Contrast Agent Induced Obliteration of a Spinal Arteriovenous Malformation

Discussion

Spontaneous obliteration of central nervous system AVMs has occasionally been described.^6–8 Most of these cases were cerebral AVMs that thrombosed after symptomatic intracerebral or subarachnoid hemorrhage. This spontaneous thrombosis of a cerebral AVM may be explained by reduction of blood flow as a result of compression on the proximal draining veins by the hematoma or edema, feeding artery occlusion through vasospasm, thromboembolism, or systemic coagulation disorders.⁹

Spontaneous obliteration of spinal AVMs has been described in only 3 cases. One spinal AVM at the T11–12 level thrombosed after hemorrhage. However, in this case, a previous angiogram was not available and surgical exploration was not performed.² The second case involved complete thrombosis of a perimedullary spinal cord AVM at the T11-L1 level. The thrombosis probably occurred soon after diagnostic angiography and was associated with neurologic deterioration. MR imaging and angiography performed 1 week later revealed complete occlusion of the lesion. Thrombosis of the dominant draining vein triggered by contrast injection was believed to be the most probable cause of the observed phenomenon.⁹ The third case was an angiographically confirmed spinal AVM at the T12-L1 level that was left untreated. The patient returned 3 years later with sudden paraparesis and bladder retention. Repeat angiography demonstrated complete thrombosis of the AVM, also at follow-up. The patient did not recover completely. It was thought that thrombosis of the draining veins, triggered by the interaction of genetic and hemodynamic factors, was the most probable cause.¹

Obliteration during angiography with confirmation 3 months later, as in our case, has not been described previously, to our knowledge. The mechanism that led to thrombosis of the AVM remains unclear. Possible mechanical explanations are thromboembolism, dissection of the vessel wall, and vessel spasm. However, in our case, dissection of the vessel wall or vasospasm did not occur, and there were no thrombi visualized on the angiogram. Nonionic contrast agents, as used in our patient, can induce coagulation via activation of platelets, aggregation of red blood cells, changes in the endothelium, and changes of the osmolality and ionic strength.^3,10 We believe this toxic effect of the contrast agent is the most likely explanation for the acute thrombosis.

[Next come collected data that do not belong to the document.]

Lemma V2_contactsLoop_terminates fuel chunk n w :
  (length (default [] (historyContacts w !! name)) < fuel)%nat ->
  (V2.contactsLoop instance provider fuel chunk n w).1 <> Diverge.
Proof.
  revert chunk n w. induction fuel as [|fuel IH]; intros chunk n w Hlen; [lia|].
  destruct chunk as [|c chunk]; [done|]. cbn [V2.contactsLoop].
  set (labels := forEachM _ (c :: chunk)).
  assert (total labels) as Htot.
  { apply total_forEachM. intros _. apply total_bind; [|intros; apply total_ret].
    apply returns_total, insertLabel_returns. }
  destruct (storeIs_keeps labels w) as [_ Hc1].
  { intros c0 hm0 hc0. apply maintains_forEachM. intros _.
    apply maintains_bind; [|intros; apply maintains_ret].
    apply insertLabel_maintains; intros; [apply onStore_query|apply onStore_loggerError]. }
  specialize (Htot w). unfold bind at 1.
  destruct (labels w) as [[u|e|] w1]; simpl in *; [|done|done].
  set (q := query _).
  pose proof (total_query _ w1 : (q w1).1 <> Diverge) as Hq.
  destruct (storeIs_keeps q w1) as [_ Hc2].
  { intros c0 hm0 hc0. apply onStore_query. }
  unfold bind at 1.
  destruct (q w1) as [[r|e|] w2]; simpl in *; [|done|done].
  unfold bind at 1, V2.spliceStagedContacts at 1. fold name.
  rewrite Hc2, Hc1.
  destruct (historyContacts w !! name) as [stored|] eqn:Es; simpl in *.
  - destruct stored as [|s stored]; simpl.
    + by destruct fuel.
    + apply IH. simpl. rewrite lookup_insert_eq. simpl. rewrite length_drop.
      simpl in Hlen. lia.
  - by destruct fuel.
Qed.

Lemma V2_messagesLoop_terminates fuel pts chunk n w :
  (length (default [] (historyMessages w !! name)) < fuel)%nat ->
  (V2.messagesLoop instance chatwootService inbox provider fuel pts chunk n w).1 <> Diverge.
Proof.
  revert chunk n w. induction fuel as [|fuel IH]; intros chunk n w Hlen; [lia|].
  destruct chunk as [|c chunk]; [done|]. cbn [V2.messagesLoop].
  unfold V2.createMessagesMapByPhoneNumber.
  destruct (groupMessages V2.phoneNumberOf (c :: chunk)) as [|g groups] eqn:Eg.
  { by apply groupMessages_nonempty in Eg. }
  cbn [length Nat.ltb Nat.leb].
  set (resolve := V2.selectOrCreateFksFromChatwoot _ _ _ _).
  assert (total resolve) as Htot.
  { unfold resolve, V2.selectOrCreateFksFromChatwoot.
    apply total_bind; [apply total_query|]. intros r.
    generalize ([] : list (string * FksChatwoot.t)).
    induction (map fst (g :: groups)) as [|ph phs IHp]; intros fks; simpl.
    - apply total_ret.
    - apply total_bind; [|intros; apply IHp].
      unfold V2.resolveOne, V2.insertContactChatwoot, V2.insertConversationChatwoot. walk. }
  destruct (storeIs_keeps resolve w) as [Hm1 _].
  { intros c0 hm0 hc0. apply V2_selectOrCreateFks_maintains; intros.
    apply onStore_query. }
  specialize (Htot w). unfold bind at 1.
  destruct (resolve w) as [[fks|e|] w1]; simpl in *; [|done|done].
  set (q := query _).
  pose proof (total_query _ w1 : (q w1).1 <> Diverge) as Hq.
  destruct (storeIs_keeps q w1) as [Hm2 _].
  { intros c0 hm0 hc0. apply onStore_query. }
  unfold bind at 1.
  destruct (q w1) as [[r|e|] w2]; simpl in *; [|done|done].
  unfold bind at 1, V2.spliceStagedMessages at 1. fold name.
  rewrite Hm2, Hm1.
  destruct (historyMessages w !! name) as [stored|] eqn:Es; simpl in *.
  - destruct stored as [|s stored]; simpl.
    + by destruct fuel.
    + apply IH. simpl. rewrite lookup_insert_eq. simpl. rewrite length_drop.
      simpl in Hlen. lia.
  - by destruct fuel.
Qed.
End Draining.

Lemma tryCatch_absorbs {A} (m : M (option A)) prefix w :
  (m w).1 <> Diverge ->
  exists r, (tryCatch m (fun e => loggerError prefix e >> ret None) w).1 = Ok r.
Proof.
  unfold tryCatch. destruct (m w) as [[a|e|] w']; simpl; intros H; [by exists a| |done].
  by exists None.
Qed.

(** With more fuel than staged elements, the importers of revision [V2]
    come back with a result: their loops end. *)
Lemma V2_importHistoryContacts_ends instance provider fuel w :
  (length (default [] (historyContacts w !! InstanceDto.instanceName instance)) < fuel)%nat ->
  exists r, (V2.importHistoryContacts instance provider fuel w).1 = Ok r.
Proof.
  set (name := InstanceDto.instanceName instance). intros Hlen.
  unfold V2.importHistoryContacts. apply tryCatch_absorbs.
  unfold getHistoryMessagesLenght. unfold bind at 1, gets at 1. simpl. fold name.
  destruct (0 <? length (default [] (historyMessages w !! name)))%nat; [done|].
  unfold bind at 1, gets at 1. simpl. fold name.
  destruct (length (default [] (historyContacts w !! name)) =? 0)%nat; [done|].
  unfold bind at 1, V2.spliceStagedContacts at 1. fold name.
  destruct (historyContacts w !! name) as [stored|] eqn:Es; simpl in *.
  - unfold bind at 1.
    pose proof (V2_contactsLoop_terminates instance provider fuel (take 3000 stored) 0
                  (with_historyContacts w (<[name:=drop 3000 stored]> (historyContacts w))))
      as Hloop.
    destruct (V2.contactsLoop _ _ _ _ _ _) as [[n|e|] w']; simpl in *; [done|done|].
    exfalso. apply Hloop; [|done]. fold name. rewrite lookup_insert_eq. simpl.
    rewrite length_drop. lia.
  - unfold bind at 1.
    pose proof (V2_contactsLoop_terminates instance provider fuel [] 0 w) as Hloop.
    destruct (V2.contactsLoop _ _ _ _ _ _) as [[n|e|] w']; simpl in *; [done|done|].
    exfalso. apply Hloop; [|done]. fold name. rewrite Es. simpl. lia.
Qed.

Lemma sort_staged_length instance w :
  length (default [] (historyMessages (sortStagedMessages instance w).2
                        !! InstanceDto.instanceName instance))
  = length (default [] (historyMessages w !! InstanceDto.instanceName instance)).
Proof.
  unfold sortStagedMessages.
  destruct (historyMessages w !! _) as [l|] eqn:E; simpl.
  - rewrite lookup_insert_eq. simpl. apply sort_length.
  - by rewrite E.
Qed.

Lemma splice_staged_length instance n w :
  (length (default [] (historyMessages (V2.spliceStagedMessages instance n w).2
                         !! InstanceDto.instanceName instance))
   <= length (default [] (historyMessages w !! InstanceDto.instanceName instance)))%nat.
Proof.
  unfold V2.spliceStagedMessages.
  destruct (historyMessages w !! _) as [l|] eqn:E; simpl.
  - rewrite lookup_insert_eq. simpl. rewrite length_drop. lia.
  - by rewrite E.
Qed.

The patient's symptoms resolved soon after obliteration of the AVM, unlike in the 2 previously documented cases. Apparently, the thrombosis of the AVM remained restricted to the nidus itself with unaffected patency of the anterior spinal axis.

It is suggested that spontaneously thrombosed AVMs may recanalize and that follow-up angiographic evaluation is recommended, preferably after 2 months or later.⁷ We performed follow-up angiography at 3 and 6 months, which showed persistent complete occlusion of the AVM by both MR and conventional angiography.